What to do -
Below is some data. Retype exactly the lines starting at the one with "(** * osin-postgres: the" and ending at the one with "- the relational".

═════ Provided data ═════

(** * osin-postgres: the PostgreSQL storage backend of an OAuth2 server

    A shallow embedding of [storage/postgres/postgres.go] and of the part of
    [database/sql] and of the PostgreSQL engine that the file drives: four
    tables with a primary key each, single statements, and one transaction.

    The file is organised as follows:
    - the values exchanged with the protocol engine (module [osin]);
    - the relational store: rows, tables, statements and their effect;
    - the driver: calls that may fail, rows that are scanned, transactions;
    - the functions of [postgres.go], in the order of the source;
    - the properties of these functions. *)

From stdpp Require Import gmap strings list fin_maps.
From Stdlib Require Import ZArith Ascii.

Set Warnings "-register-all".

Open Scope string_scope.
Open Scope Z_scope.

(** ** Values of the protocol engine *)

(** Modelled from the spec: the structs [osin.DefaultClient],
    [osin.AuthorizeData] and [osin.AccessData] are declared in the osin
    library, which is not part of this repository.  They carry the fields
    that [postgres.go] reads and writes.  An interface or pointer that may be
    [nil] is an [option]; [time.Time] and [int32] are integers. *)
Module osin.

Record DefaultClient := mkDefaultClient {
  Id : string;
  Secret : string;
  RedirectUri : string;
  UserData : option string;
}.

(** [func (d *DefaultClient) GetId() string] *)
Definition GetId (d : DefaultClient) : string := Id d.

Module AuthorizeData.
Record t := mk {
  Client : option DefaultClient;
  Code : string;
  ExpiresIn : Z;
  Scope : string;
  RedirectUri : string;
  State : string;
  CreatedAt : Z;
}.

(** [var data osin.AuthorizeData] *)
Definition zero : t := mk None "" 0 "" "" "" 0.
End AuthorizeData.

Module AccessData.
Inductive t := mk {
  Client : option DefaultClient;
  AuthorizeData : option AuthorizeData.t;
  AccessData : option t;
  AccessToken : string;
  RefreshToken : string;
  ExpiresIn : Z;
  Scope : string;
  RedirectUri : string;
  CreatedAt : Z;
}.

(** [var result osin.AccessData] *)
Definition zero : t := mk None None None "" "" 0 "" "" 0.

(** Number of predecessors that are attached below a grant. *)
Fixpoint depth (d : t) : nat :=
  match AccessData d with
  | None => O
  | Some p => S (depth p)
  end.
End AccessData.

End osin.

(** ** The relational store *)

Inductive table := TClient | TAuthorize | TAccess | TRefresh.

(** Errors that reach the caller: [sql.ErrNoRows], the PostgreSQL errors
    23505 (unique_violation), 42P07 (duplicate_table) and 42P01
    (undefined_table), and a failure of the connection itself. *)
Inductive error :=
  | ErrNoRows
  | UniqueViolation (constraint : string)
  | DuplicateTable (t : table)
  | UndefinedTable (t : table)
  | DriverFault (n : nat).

═════
═════ Provided data ═════

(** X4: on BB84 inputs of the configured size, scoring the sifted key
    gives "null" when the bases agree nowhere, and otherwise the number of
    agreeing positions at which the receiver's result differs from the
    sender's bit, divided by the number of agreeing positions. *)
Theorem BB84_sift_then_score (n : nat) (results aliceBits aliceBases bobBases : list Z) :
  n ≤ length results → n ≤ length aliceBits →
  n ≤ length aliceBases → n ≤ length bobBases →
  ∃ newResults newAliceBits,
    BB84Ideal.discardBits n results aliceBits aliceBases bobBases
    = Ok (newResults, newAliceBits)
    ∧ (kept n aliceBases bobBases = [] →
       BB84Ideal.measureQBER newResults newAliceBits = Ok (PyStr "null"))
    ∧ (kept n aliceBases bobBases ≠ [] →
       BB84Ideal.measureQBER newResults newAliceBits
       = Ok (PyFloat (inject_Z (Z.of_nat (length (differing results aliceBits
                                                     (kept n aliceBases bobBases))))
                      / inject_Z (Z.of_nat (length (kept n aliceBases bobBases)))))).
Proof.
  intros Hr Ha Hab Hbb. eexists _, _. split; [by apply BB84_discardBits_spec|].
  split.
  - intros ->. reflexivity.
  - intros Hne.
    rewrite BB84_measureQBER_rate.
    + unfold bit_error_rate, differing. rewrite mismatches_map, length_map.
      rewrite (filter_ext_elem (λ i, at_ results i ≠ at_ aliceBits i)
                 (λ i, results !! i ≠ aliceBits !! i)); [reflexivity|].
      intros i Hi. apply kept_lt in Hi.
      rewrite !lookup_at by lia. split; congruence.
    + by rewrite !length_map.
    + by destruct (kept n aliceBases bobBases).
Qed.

═════

Finished exercise -
(** * osin-postgres: the PostgreSQL storage backend of an OAuth2 server

    A shallow embedding of [storage/postgres/postgres.go] and of the part of
    [database/sql] and of the PostgreSQL engine that the file drives: four
    tables with a primary key each, single statements, and one transaction.

    The file is organised as follows:
    - the values exchanged with the protocol engine (module [osin]);
    - the relational store: rows, tables, statements and their effect;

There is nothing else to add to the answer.